The OP himself mentions one of Marx's more famous disciples, Vladimir Lenin, who I think more of us would recognize. Even the Anarchists, as much as they disagree with his conclusions, applaud and have broadly adopted his thoughts on the "Worker-Aristocracy" and the parallels he drew between the capitalist-company structure and global geo-economic system of free international trade, specialization of production/primary vs. secondary vs. tertiary good productions based economies, and colonialism to build up the autarky/local self-sufficiency plank of their philosophy. I've read that his writings inspired many of the leaders of the Decolonization faction in Syndicalist Britain during the great debate in the 1920's and 1930's between them and the "Vanguard Country" philsophy that wanted to keep the economic unity as sister-republics.
 
Come on guys, this isn't too hard.

What you need is for the British monarchy to fall to a communist rebellion, rather than an anarchist one, and then to serve as nesting grounds for future communist revolutionaries.

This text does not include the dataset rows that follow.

(** * Currency pairs of gocryptotrader (package [pair])

    A shallow embedding of the Go package [pair]: the value type
    [CurrencyPair], its constructors from raw strings, the comparison
    [Equal] and the bulk operations over slices of pairs.

    Go strings are byte sequences: they are modelled by [string], whose
    characters ([ascii]) are the bytes.  [len] counts bytes and slicing is
    by byte offsets, as in Go.  Go's [int] is modelled by [Z]; the only
    integers that occur are byte offsets, lengths and the [-1] of
    [strings.Index], so no wrap-around can happen.

    A Go function that panics has no result: every function that indexes
    or slices returns a [result], whose [Panic] case carries the run-time
    error. *)

From Stdlib Require Import String Ascii List ZArith NArith Lia Bool.
Import ListNotations.

Open Scope string_scope.
Open Scope Z_scope.

(** ** The Go run time: panics, indexing and slicing *)

Module GoRuntime.

(** The two run-time errors the package can raise. *)
Inductive runtimeError : Type :=
| IndexOutOfRange        (* a[i] with i outside 0 <= i < len(a) *)
| SliceBoundsOutOfRange. (* s[lo:hi] without 0 <= lo <= hi <= len(s) *)

Inductive result (A : Type) : Type :=
| Ok (a : A)
| Panic (e : runtimeError).

Arguments Ok {A} a.
Arguments Panic {A} e.

Definition bind {A B : Type} (r : result A) (k : A -> result B) : result B :=
  match r with
  | Ok a => k a
  | Panic e => Panic e
  end.

Notation "x <- r ;; k" := (bind r (fun x => k))
  (at level 61, r at next level, right associativity).

(** [len(s)] of a string, in bytes. *)
Definition len (s : string) : Z := Z.of_nat (String.length s).

(** The first [n] bytes of [s], and [s] without them. *)
Fixpoint take (n : nat) (s : string) : string :=
  match n, s with
  | S n', String c s' => String c (take n' s')
  | _, _ => EmptyString
  end.

Fixpoint drop (n : nat) (s : string) : string :=
  match n, s with
  | S n', String _ s' => drop n' s'
  | _, _ => s
  end.

(** [s[lo:hi]]: panics unless [0 <= lo <= hi <= len(s)]. *)
Definition slice (s : string) (lo hi : Z) : result string :=
  if (0 <=? lo) && (lo <=? hi) && (hi <=? len s)
  then Ok (take (Z.to_nat (hi - lo)) (drop (Z.to_nat lo) s))
  else Panic SliceBoundsOutOfRange.

(** [s[lo:]], which is [s[lo:len(s)]]. *)
Definition sliceFrom (s : string) (lo : Z) : result string :=
  slice s lo (len s).
(** C7, amended. The headers built by [set_headers] are the pair
    [x-auth-token: "Bearer " + str(token)], [Content-Type:
    application/json], for the token the instance holds when it returns.
    Every request that [make_request] or [pay_by_link_qr_code] sends is a
    login or the one request of the call, and that one carries these
    headers for the token held at the end of the call. *)
Theorem requests_carry_x_auth_token :
  (forall (c : Client) (w : World) headers c' w',
     set_headers c w = (Ok headers, c', w') ->
     headers = auth_headers (token c')) /\
  (forall upper codes endpoint data method (c : Client) (w : World) r c' w',
     make_request upper codes endpoint data method c w = (r, c', w') ->
     exists logins_sent api_sent,
       sent w' = sent w ++ logins_sent ++ api_sent /\
       Forall (fun req => req = login_request c) logins_sent /\
       (api_sent = [] \/
        exists m, api_sent = [api_request m (base_url c ++ endpoint)
                                (auth_headers (token c')) data])) /\
  (forall codes email amount installment telephone member_id order_id
          description (c : Client) (w : World) r c' w',
     pay_by_link_qr_code codes email amount installment telephone member_id
       order_id description c w = (r, c', w') ->
     exists logins_sent api_sent,
       sent w' = sent w ++ logins_sent ++ api_sent /\
       Forall (fun req => req = login_request c) logins_sent /\
       (api_sent = [] \/
        api_sent = [pay_link_request (base_url c) (auth_headers (token c'))
                      email amount installment telephone member_id order_id
                      description])).
Proof.
  split; [|split].
  - intros c w headers c' w' H.
    apply set_headers_step in H as [_ Hh]. now apply Hh.
  - intros upper codes endpoint data method c w r c' w'.
    rewrite make_request_run.
    destruct (token_phase c w) as [[[headers|e] c1] w1] eqn:P;
      apply token_phase_step in P as [(_ & _ & (extra & Hs & Hf) & _) Hh].
    + intros D. apply dispatch_spec in D as (-> & _ & Hd).
      rewrite (Hh headers eq_refl) in Hd.
      destruct (known_method upper method) as [m|].
      * exists extra. eexists. split; [|split; [exact Hf | right; eauto]].
        rewrite Hd, Hs. now rewrite <- app_assoc.
      * destruct Hd as [_ ->]. exists extra, [].
        rewrite app_nil_r. auto.
    + intros [= <- <- <-]. exists extra, []. rewrite app_nil_r. auto.
  - intros codes email amount installment telephone member_id order_id
      description c w r c' w'.
    rewrite pay_by_link_qr_code_run.
    destruct (set_headers c w) as [[[headers|e] c1] w1] eqn:S;
      apply set_headers_step in S as [(_ & _ & (extra & Hs & Hf) & _) Hh].
    + rewrite (Hh headers eq_refl).
      match goal with
      | |- context [transport ?req c1 w1] =>
          destruct (transport req c1 w1) as [[r2 c2] w2] eqn:T
      end.
      apply transport_run in T as (-> & Hsent & _ & _ & _).
      assert (Hgoal : forall w3, sent w3 = sent w2 ->
        exists logins_sent api_sent,
          sent w3 = sent w ++ logins_sent ++ api_sent /\
          Forall (fun req => req = login_request c) logins_sent /\
          (api_sent = [] \/
           api_sent = [pay_link_request (base_url c) (auth_headers (token c1))
                         email amount installment telephone member_id order_id
                         description])).
      { intros w3 ->. exists extra. eexists. split; [|split; [exact Hf | right; eauto]].
        rewrite Hsent, Hs. now rewrite <- app_assoc. }
      destruct r2; intros [= <- <- <-]; now apply Hgoal.
    + intros [= <- <- <-]. exists extra, []. rewrite app_nil_r. auto.
Qed.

Russia has the oppressed population needed for a rebellion, but lacks the leadership: Britain could provide the leadership and the manpower required to get the revolution rolling. If you imagine something like a German-Austrian-Ottoman alliance fighting a Franco-Russian one, and then the British communists staging an uprising in southern Russia (with tacit Ottoman support) could be pretty successful.

I mean, I wouldn't bet on it or anything, but it's not that complex. They just need the backing and a war going bad.